Referendum set for South Dakota voters on controversial carbon dioxide pipeline law

For years, there has been a push to get approval for a proposed carbon dioxide pipeline that would snake through the Midwest. The issue could become even more complicated if voters in South Dakota reject a bill passed by the Legislature. Opponents of the pipeline say it is an attempt to suppress local control and speed up the pipeline’s approval.

State officials this week approved the referendum for the Nov. 5 general election, allowing voters to decide whether to reject a package of regulations approved by the Legislature earlier this year. Pipeline opponents argue that the regulations would strip county officials of the ability to pass strict rules that could all but ban such pipelines, while legislative leaders say they planned to add requirements to help landowners even as they limited the role of county governments.

According to Jim Eschenbaum, president of the South Dakota Property Rights and Local Control Alliance, which was formed by landowners and local officials to oppose the project, the law takes away the powers of local governments and places them in the hands of the state’s three-member Public Utilities Commission.

“I truly believe that a majority of South Dakotans think this pipeline is a nonsense. I’m one of them,” he said. “I think it’s just a bunch of nonsense and a huge waste of taxpayers’ money.”

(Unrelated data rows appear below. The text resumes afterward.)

(** A dict with the 24 hours, empty except for the given buckets. *)
Definition day (l : list (nat * list ScheduledTask)) : gmap nat (list ScheduledTask) :=
  list_to_map (l ++ ((fun i => (i, [])) <$> seq 0 24)).

Definition frame : Frame :=
  {| max_x := 12;
     as_dict := day [(9%nat, [report; standup]); (11%nat, [review])];
     offsets := [0; 5; 8; 20; 30] |}.

Definition quiet : Frame :=
  {| max_x := 12; as_dict := day []; offsets := [0; 5; 8; 20; 30] |}.

(** A clock that turns from 9 to 10 after its second reading. *)
Definition clock (n : nat) : Z := if (n <? 2)%nat then 9 else 10.

Definition late (t : ScheduledTask) : bool := true.
Definition before_next (t next_task : ScheduledTask) : bool := true.

End Sample.

(** A write in the colour of the current hour. *)
Definition is_highlight (c : Call) : bool :=
  match c with
  | Addstr _ _ _ a => a =? color_pair 5
  | _ => false
  end.

(** The calls that write the headers, when the offsets 1 to 4 are [o1]
    to [o4]. *)
Definition header_calls (hide_projects : bool) (o1 o2 o3 o4 : Z) : list Call :=
  [Addstr 0 o1 "ID" (Z.lor (color_pair 4) A_UNDERLINE);
   Addstr 0 o2 "Time" (Z.lor (color_pair 4) A_UNDERLINE);
   Addstr 0 o3 "Project" (Z.lor (color_pair 4) A_UNDERLINE)] ++
  (if hide_projects then []
   else [Addstr 0 o4 "Description" (Z.lor (color_pair 4) A_UNDERLINE)]).

(** The striping flag agrees with the line: set on the lines 1, 3, 5, ... *)
Definition striped (l : Locals) : Prop :=
  alternate l = Z.even (current_line l - 1).

(** The sample day drawn once: refresh 1, empty hours hidden until the
    first task, project column shown. *)
Definition sample_tick (f : Frame) (prev : option (gmap nat (list ScheduledTask)))
    (n : nat) : Out (option (gmap nat (list ScheduledTask))) :=
  tick Sample.clock Sample.late Sample.before_next 1 true false f prev n.

(** The row of a task of the nine o'clock bucket of the sample day. *)
Definition sample_row (ii : nat) (task : ScheduledTask) (l : Locals) (n : nat)
    : Out Locals :=
  draw_task Sample.clock Sample.late Sample.before_next false Sample.frame 9
    [Sample.report; Sample.standup] ii task l n.

(** ** Vocabulary for the run of the loop *)

Definition is_refresh (c : Call) : bool :=
  match c with Refresh => true | _ => false end.

(** The calls that end an iteration: [stdscr.refresh()] and [time.sleep]. *)
Definition is_pause (c : Call) : bool := is_refresh c || is_sleep c.


Definition column_of (c : Call) : option Z :=
  match c with Addstr _ x _ _ => Some x | _ => None end.


(** The number of dicts in [ds] that differ from the one before them,
    [prev] being before the first. *)
Fixpoint changes (prev : option (gmap nat (list ScheduledTask)))
    (ds : list (gmap nat (list ScheduledTask))) : nat :=
  match ds with
  | [] => 0%nat
  | d :: ds' =>
      ((if bool_decide (Some d <> prev) then 1 else 0) + changes (Some d) ds')%nat
  end.






(** A write at column [x]. *)
Definition is_at_column (x : Z) (c : Call) : bool :=
  match c with
  | Addstr _ x' _ _ => x' =? x
  | _ => false
  end.

(** Frames on which an iteration fails: a dict that stops after hour 9,
    and a list of three offsets. *)
Definition sample_missing_hour : Frame :=
  {| max_x := 12;
     as_dict := list_to_map ((9%nat, [Sample.report]) :: ((fun i => (i, [])) <$> seq 0 9));
     offsets := [0; 5; 8; 20; 30] |}.

Definition sample_short_offsets : Frame :=
  {| max_x := 12; as_dict := as_dict Sample.frame; offsets := [0; 5; 8] |}.

(** The sample frame with another offset 0 and one offset more. *)
Definition sample_other_offsets : Frame :=
  {| max_x := 12; as_dict := as_dict Sample.frame; offsets := [99; 5; 8; 20; 30; 77] |}.

(** [draw] on the sample day: refresh [r], empty hours hidden, project
    column shown. *)
Definition sample_draw (r : Z) (frames : list Frame) (n : nat) : Out unit :=
  draw Sample.clock Sample.late Sample.before_next r true false frames n.

Lemma pos_to_uint_nonnil (p : positive) : Pos.to_uint p <> Decimal.Nil.
Proof.
  intros H. pose proof (DecimalPos.Unsigned.of_to p) as E.
  rewrite H in E. discriminate E.
Qed.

Iowa-based Summit Carbon Solutions has proposed putting the $5.5 billion, 2,500-mile pipeline network that would transport planet-warming emissions from more than 50 ethanol plants in Iowa, Minnesota, Nebraska, North Dakota and South Dakota deep underground. in North Dakota.

Summit has faced opposition and setbacks across the Midwest. But regulators in North Dakota are reconsidering An previous denial of a permit, and last month the Iowa Utilities Commission gave conditional approval to Summit. Last year, South Dakota supervisors denied Summit has applied for a permit, but company officials have indicated they will reapply this summer.

The pipeline is seen as crucial for a possible future aviation fuel market for the Midwest-based ethanol industry, which buys about a third of the nation’s corn crop. By opposing the pipeline, some landowners are challenging the forced use of their property and raising the risk of ruptures that dangerous CO2 gasThey are also critical of lucrative federal tax credits for carbon capture projects.

House Majority Leader Will Mortenson said he believes the pipeline will eventually be built regardless of whether regulations are in place. That’s why he helped introduce the new law, which adds new requirements such as minimum depth requirements for the pipeline, liability for pipeline operators for damages and disclosure of pipeline plume models. The law also allows counties to impose a $1 per linear foot surcharge on carbon pipelines whose companies claim federal tax credits.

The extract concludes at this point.